今は設備投資のチャンス??②(設備費用に関して)

 今回は、「今は設備投資のチャンスなのか?」に関して、設備費用の面から考えたいと思います。というのも今まで設備を販売する仕事をしてきて、設備費は需要と比例して大きく変化すると感じてきたからです。
 直近では、2018年のように景気がよければ、どのメーカーも生産が追いつかない程受注しているため、機械メーカーも強気の価格設定をしてきました。受注できなくなっても値引しないといった風潮でした。さらに材料費、人件費の高騰もあり、年々設備費用は上昇しているイメージを持っていたため、今後の景気が悪くなると予想される今は設備費が下がるのではないかと考えました。

 結論としては、設備毎に変動の有無があり、設備価格が変動しにくい設備は経済対策がある今、変動が激しい設備は景気が急落した次の年が投資のチャンスではないかと考えました。

 2007年から2019年の設備販売台数の統計を参考に、設備販売台数と設備一台あたりの費用を分析してみました。
参考資料 経済産業省生産動態統計年報 機械統計編(2007〜2019)
https://www.meti.go.jp/statistics/tyo/seidou/result/ichiran/08_seidou.html#menu6

 まずは、統計を各年毎の設備台当たり費用を算出しました(図1)。中でも縦型マシニング センタ(MC)が、年によって台数差が非常に大きいため、縦型MCを省いた数値にしてみました。(2009年は5,302台、2015年は53,092台、2019年は、16,345台...)

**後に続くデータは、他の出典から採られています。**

(** Appending a ziplist to a list, as one node or string by string as the
    fill factor has it, both append its strings. *)
Theorem quicklist_appends `{Malloc, HtabJunk} (st : qstate) (vs ws : list bytes) (zl : bytes) :
  ql_holds st vs -> zl_ok ws zl -> 0 < zlen ws < 65536 -> qfits (vs ++ ws) = true ->
  (exists st', quicklistAppendZiplist st zl = Some st' /\ ql_holds st' (vs ++ ws) /\ q_len (ql st') = q_len (ql st) + 1) /\
  (exists st', quicklistAppendValuesFromZiplist st zl = Some st' /\ ql_holds st' (vs ++ ws)).
Proof.
  intros (cs & R & <-) Ho Hw Hf. split.
  - destruct (appendZiplist_ok (at_ := zl_here) st cs ws zl R Ho Hw Hf) as (st' & cs' & E & R' & Ec & _ & Hz).
    exists st'. split; [done|]. split; [by exists cs'|]. rewrite (qs_len _ _ (qr_shape _ _ R')), Hz.
    by rewrite (qs_len _ _ (qr_shape _ _ R)).
  - destruct (appendValues_ok (at_ := zl_here) st cs ws zl R Ho Hf) as (st' & cs' & E & R' & Ec & _).
    exists st'. split; [done|]. by exists cs'.
Qed.

(** Merging the nodes around any node, whatever the limits allow, keeps
    the strings of the list. *)
Theorem quicklistMergeNodes_keeps `{Malloc, HtabJunk} (st : qstate) (vs : list bytes) (l : loc) :
  ql_holds st vs -> q_compress (ql st) = 0 -> nodes st !! l <> None ->
  exists st', _quicklistMergeNodes st (Some l) = Some st' /\ ql_holds st' vs.
Proof.
  intros (cs & R & <-) Hpl Hl. pose proof (holds_at st _ cs l R eq_refl Hl) as Hin.
  apply list_elem_of_fmap in Hin as (c & -> & (a & b & ->)%list_elem_of_split).
  destruct (mergeNodes_ok st a c b (rep_body _ _ R Hpl)) as (st' & cs' & E & B & Ec & Hq & _).
  exists st'. split; [done|]. exists cs'. split; [|done]. pose proof (body_rep _ _ B) as R'.
  rewrite set_qcount_same in R'; [done| |].
  - rewrite Hq, Ec. apply R.
  - rewrite Ec. pose proof (qrep_bounds _ _ R). zlia.
Qed.

(** ** The theorems at work *)
#[local] Existing Instance zero_malloc.
#[local] Instance no_junk : HtabJunk := fun i => i * 7.

Definition list_of (fill depth : Z) (vs : list bytes) : option qstate :=
  fst <$> run_ql (mk_qs (quicklistNew fill depth) ∅) ((fun v => QPush QUICKLIST_TAIL v []) <$> vs).
Definition abc : list bytes := [lit "a"; lit "b"; lit "c"].
Definition big (x : Z) : bytes := replicate 60 x.
(** The strings of a short list, whatever its count says. *)
Definition all_of (st : qstate) : option (list bytes) :=
  snd <$> scan_ql 100 (fun _ => false) st (quicklistGetIterator (ql st) AL_START_HEAD).

Definition demo : list ql_cmd :=
  [QPush QUICKLIST_TAIL (lit "a") []; QPush QUICKLIST_HEAD (lit "12") [0]; QPush QUICKLIST_TAIL (lit "c") [];
   QInsert true 1 (lit "b") [7]; QInsert false 0 (lit "-7") []; QReplace (-1) (lit "d") []; QIndex 2; QCount;
   QDelRange (-2) 1; QDelRange 0 2; QPop QUICKLIST_TAIL; QPop QUICKLIST_HEAD; QPop QUICKLIST_HEAD].
Ltac pres_ql_tac :=
  repeat match goal with
  | |- pres_ql _ _ [] => exact I
  | |- pres_ql _ _ (_ :: _) => split
  | |- pre_ql _ _ _ => cbn [pre_ql]
  | |- _ /\ _ => split
  | |- True => exact I
  | |- bytes_ok _ => apply (bool_decide_unpack _); vm_compute; exact I
  | |- 0 = 0 \/ _ => left; reflexivity
  | |- _ => vm_compute; first [reflexivity | discriminate]
  end.
Lemma demo_pres : pres_ql 0 [] demo.
Proof. unfold demo. pres_ql_tac. Qed.
Example quicklist_run_correct_witness : exists st,
  run_ql (mk_qs (quicklistNew 2 0) ∅) demo = Some (st,
    [QDone; QDone; QDone; QNum 1; QNum 1; QNum 1; QStr (Some (lit "a")); QNum 5; QNum 1; QNum 1;
     QStr (Some (lit "d")); QStr (Some (lit "a")); QStr None]) /\
  q_count (ql st) = 0 /\
  (forall n, get st (q_head (ql st)) = Some n \/ get st (q_tail (ql st)) = Some n -> n_encoding n = RAW) /\
  quicklistRelease st = Some ∅.
Proof.
  assert (E0 : q_compress (quicklistNew 2 0) = 0) by reflexivity.
  pose proof (quicklist_run_correct 2 0 demo) as T. rewrite E0 in T. specialize (T demo_pres).
  destruct T as (st & E & Hc & Hn & Hr). exists st.
  assert (Es : run_spec_ql [] demo = ([], [QDone; QDone; QDone; QNum 1; QNum 1; QNum 1; QStr (Some (lit "a")); QNum 5; QNum 1; QNum 1;
     QStr (Some (lit "d")); QStr (Some (lit "a")); QStr None])) by (vm_compute; reflexivity).
  rewrite Es in E, Hc. split; [exact E|]. split; [exact Hc|]. split; [exact Hn|exact Hr].
Defined.

(** The list of three nodes that the other examples use. *)
Lemma abc_holds : exists st, list_of 1 0 abc = Some st /\ ql_holds st abc /\ q_compress (ql st) = 0.
Proof.
  assert (Hp : pres_ql 0 [] ((fun v => QPush QUICKLIST_TAIL v []) <$> abc))
    by (unfold abc; cbn [fmap list_fmap]; pres_ql_tac).
  destruct (run_ql_ok _ (mk_qs (quicklistNew 1 0) ∅) [] ltac:(exists []; split; [apply new_list_ok|done]) Hp) as (st & E & Hh).
  exists st. unfold list_of. rewrite E. split; [done|]. split; [exact Hh|].
  vm_compute in E. by injection E as <-.
Qed.
Example quicklist_appends_witness : exists st zl st', list_of 1 0 abc = Some st /\
  (z ← ziplistNew; ziplistPush z (lit "d") 1 ZIPLIST_TAIL) = Some zl /\
  quicklistAppendZiplist st zl = Some st' /\ ql_holds st' (abc ++ [lit "d"]).
Proof.
  destruct abc_holds as (st & E & Hh & Hpl). destruct zc_new as (z & Ez & Hz).
  assert (Hb : bytes_ok (lit "d")) by (apply (bool_decide_unpack _); vm_compute; exact I).
  assert (Hf : zfits [lit "d"] = true) by (vm_compute; reflexivity).
  destruct (zc_push [] z (lit "d") [] ZIPLIST_TAIL Hz Hb Hf) as (zl & Ep & Ho).
  destruct (quicklist_appends st abc [lit "d"] zl Hh Ho) as [(st' & E' & H' & _) _].
  - split; reflexivity.
  - vm_compute. reflexivity.
  - exists st, zl, st'. split; [exact E|]. split; [rewrite Ez; exact Ep|]. split; [exact E'|exact H'].
Defined.
Example quicklistMergeNodes_keeps_witness : exists st st', list_of 1 0 abc = Some st /\
  _quicklistMergeNodes st (Some 2%positive) = Some st' /\ ql_holds st' abc.
Proof.
  destruct abc_holds as (st & E & Hh & Hpl).
  destruct (quicklistMergeNodes_keeps st abc 2%positive Hh Hpl) as (st' & E' & H').
  - vm_compute in E. injection E as <-. by vm_compute.
  - exists st, st'. split_and!; done.
Defined.

(** ** Where the functions misbehave *)

(** An entry that was found from the end has a negative offset, which
    [_quicklistSplitNode] takes for one from the front: if the node is full,
    inserting after the last string puts the new one first, and inserting
    before it loses the last. *)
Example insert_after_last : (st ← list_of 3 0 abc; '(st, _, e) ← quicklistIndex st (-1);
  st ← quicklistInsertAfter st e (lit "z") 1; all_of st) = Some (lit "z" :: abc).
Proof. by vm_compute. Qed.
Example insert_before_last : (st ← list_of 3 0 abc; '(st, _, e) ← quicklistIndex st (-1);
  st ← quicklistInsertBefore st e (lit "z") 1; l ← all_of st; Some (l, q_count (ql st))) =
  Some ([lit "a"; lit "b"; lit "z"], 4).
Proof. by vm_compute. Qed.
(** Deleting three strings from the third: the first node has four, so the
    range leaves it, but [extent >= node->count] does not see this, as it
    ignores the offset. *)
Example delRange_across : (st ← list_of 4 0 (abc ++ [lit "d"; lit "e"]); '(st, _) ← quicklistDelRange st 2 3;
  l ← all_of st; Some (l, q_count (ql st))) = Some ([lit "a"; lit "b"; lit "e"], 2).
Proof. by vm_compute. Qed.
(** With depth 2, five nodes lose their tail: the middle two of the four are
    compressed, though they are within the depth. *)
Example compress_within_depth : (st ← list_of 1 2 [big 65; big 66; big 67; big 68; big 69];
  '(st, _) ← quicklistPop st QUICKLIST_TAIL;
  Some ((fun l => n_encoding <$> nodes st !! l) <$> [1%positive; 2%positive; 3%positive; 4%positive])) =
  Some [Some RAW; Some LZF; Some LZF; Some RAW].
Proof. by vm_compute. Qed.
(** Reading the middle node by index leaves its recompress flag set; once it
    is the head, the next push compresses it, and a pop reads the compressed
    bytes as a ziplist. *)
Example recompressed_head : (st ← list_of 1 1 [big 65; big 66; big 67]; '(st, _, _) ← quicklistIndex st 1;
  '(st, _) ← quicklistPop st QUICKLIST_HEAD; '(st, _) ← quicklistPop st QUICKLIST_TAIL;
  st ← quicklistPush st (big 68) 60 QUICKLIST_TAIL;
  n ← get st (q_head (ql st)); Some (n_encoding n, fst <$> quicklistPop st QUICKLIST_HEAD)) = Some (LZF, None).
Proof. by vm_compute. Qed.
(** An iteration that deletes the long string of the middle node leaves the
    flag set, too: what is left of the node is too short to compress. *)
Example iteration_leaves_mark : (st ← list_of 2 1 [lit "a"; lit "b"; big 66; lit "c"; lit "d"; lit "e"];
  '(st', ss) ← iterate_ql (fun s => bool_decide (s = big 66)) st AL_START_HEAD;
  Some (n_encoding <$> nodes st !! 2%positive, zlen ss, (fun n => (n_encoding n, n_recompress n)) <$> nodes st' !! 2%positive)) =
  Some (Some LZF, 6, Some (RAW, true)).
Proof. by vm_compute. Qed.
(** Turning compression off leaves the compressed nodes, one of which becomes
    the head. *)
Example depth_turned_off : (st ← list_of 1 1 [big 65; big 66; big 67];
  '(st, _) ← quicklistPop (mk_qs (quicklistSetCompressDepth (ql st) 0) (nodes st)) QUICKLIST_HEAD;
  n ← get st (q_head (ql st)); Some (n_encoding n, fst <$> quicklistPop st QUICKLIST_HEAD)) = Some (LZF, None).
Proof. by vm_compute. Qed.
(** The size of the first node of an insertion into an empty list is not
    stored, and a copy of the list has an empty block. *)
Example insert_into_empty : (st ← quicklistInsertAfter (mk_qs (quicklistNew 2 0) ∅) initEntry (lit "z") 1;
  n ← get st (q_head (ql st)); st' ← quicklistDup st; n' ← get st' (q_head (ql st')); Some (n_sz n, n_zl n')) =
  Some (0, Some []).
Proof. by vm_compute. Qed.
(** Of two bookmarks of a node only the first is removed with it. *)
Example bookmark_dangles : (st ← list_of 1 0 abc;
  let q := fst (quicklistBookmarkCreate (ql st) (lit "x") (q_tail (ql st))) in
  let q := fst (quicklistBookmarkCreate q (lit "y") (q_tail q)) in
  '(st, _) ← quicklistPop (mk_qs q (nodes st)) QUICKLIST_TAIL;
  l ← quicklistBookmarkFind (ql st) (lit "y"); Some (nodes st !! l)) = Some None.
Proof. by vm_compute. Qed.
(** Rotating a single node passes a pointer into the block that the push
    reallocates. *)
Example rotate_dangles : (st ← list_of 5 0 abc; quicklistRotate st) = None.
Proof. by vm_compute. Qed.
Example rotate_nodes : (st ← list_of 1 0 abc; st ← quicklistRotate st; all_of st) = Some [lit "c"; lit "a"; lit "b"].
Proof. by vm_compute. Qed.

図1 金属工作機械全体の販売台数、金額、台当たり金額画像1

図2 販売台数画像2

図3 1台当たりの金額画像3

 縦MCを抜いた全体の販売台数(図2緑)と台当たり金額(図3緑)を比較すると、販売台数は、リーマン直後の2009年に急落し、2010年、2011年と反発して上昇した後は平行線を辿っていると言えます。反面、台当たり金額は、2009年に急上昇し、その後急落、そこから徐々に上昇傾向で2019年にはピークの2009年に追いつきそうな勢いです。このことから、1台当たりの設備費用は年々上昇しており、景気が悪くなった(販売台数が極端に少なくなった)年では逆に設備費用が上がっていることがわかりました。実際のイメージとは違ったので、もう少し詳細を確認してみました。
 表をうまく載せられないため、表と台数比較は割愛します。(台数は、2009年に急落したのち、旋盤や研削盤等のNC加工機に関しては、徐々に上昇、ピークの2007年に届きそうな状況でした。

図4 台当たり比較1.画像4

図5 台当たり比較2画像5

 図4は旋盤や研削盤、MC等の切削加工用NC機の台当たり金額です。これを見るとその他のNC加工機以外は、2009年に値上がりした後、2010年には急落しています。その後徐々に上昇するという形でどれも同じような傾向と言えます。図5は放電加工や、プレス、鋳造関係の設備のグラフです(機械プレスは100t以上の設備は台当たり金額が他より高額なため省きました。傾向は100t未満と大きな違いはありませんでした。)。
 図5を見ると上昇傾向はあるものの、リーマン前後でも切削機程の大きな変化がみられないように思います(機械プレス、ダイカストマシンは除く)(販売台数は全体の傾向と同じく2009年に急落)。よって、これらの機械は金額が景気によって左右するものではないのではないかと思いました。

 これらのグラフだけで判断すると、切削機や機械プレスであれば、景気の影響を受けやすく、今後景気が悪くなり設備投資が減ると、設備費用も一時的に上昇した後、次の年には設備費が下がるのではないかと予想されますが、放電加工機や液圧プレスは、今後も金額の大きな変化はないのではないかと考えます。よって、切削加工機やダイカストマシンであれば2021年、放電加工機等のその他の機械であれば、補助金や経済対策のある今が設備投資のチャンスではないかと考えました。

 この他にも様々な理由で、設備費用は変動することが予想されます。実際にメーカーやメーカーの営業マン単位でも、景気が悪くなれば無理をしてでも受注を取りたいと思い値引きしてくれる場合もあります。そのため一概には言えませんが、設備費用を考える参考になれば幸いです。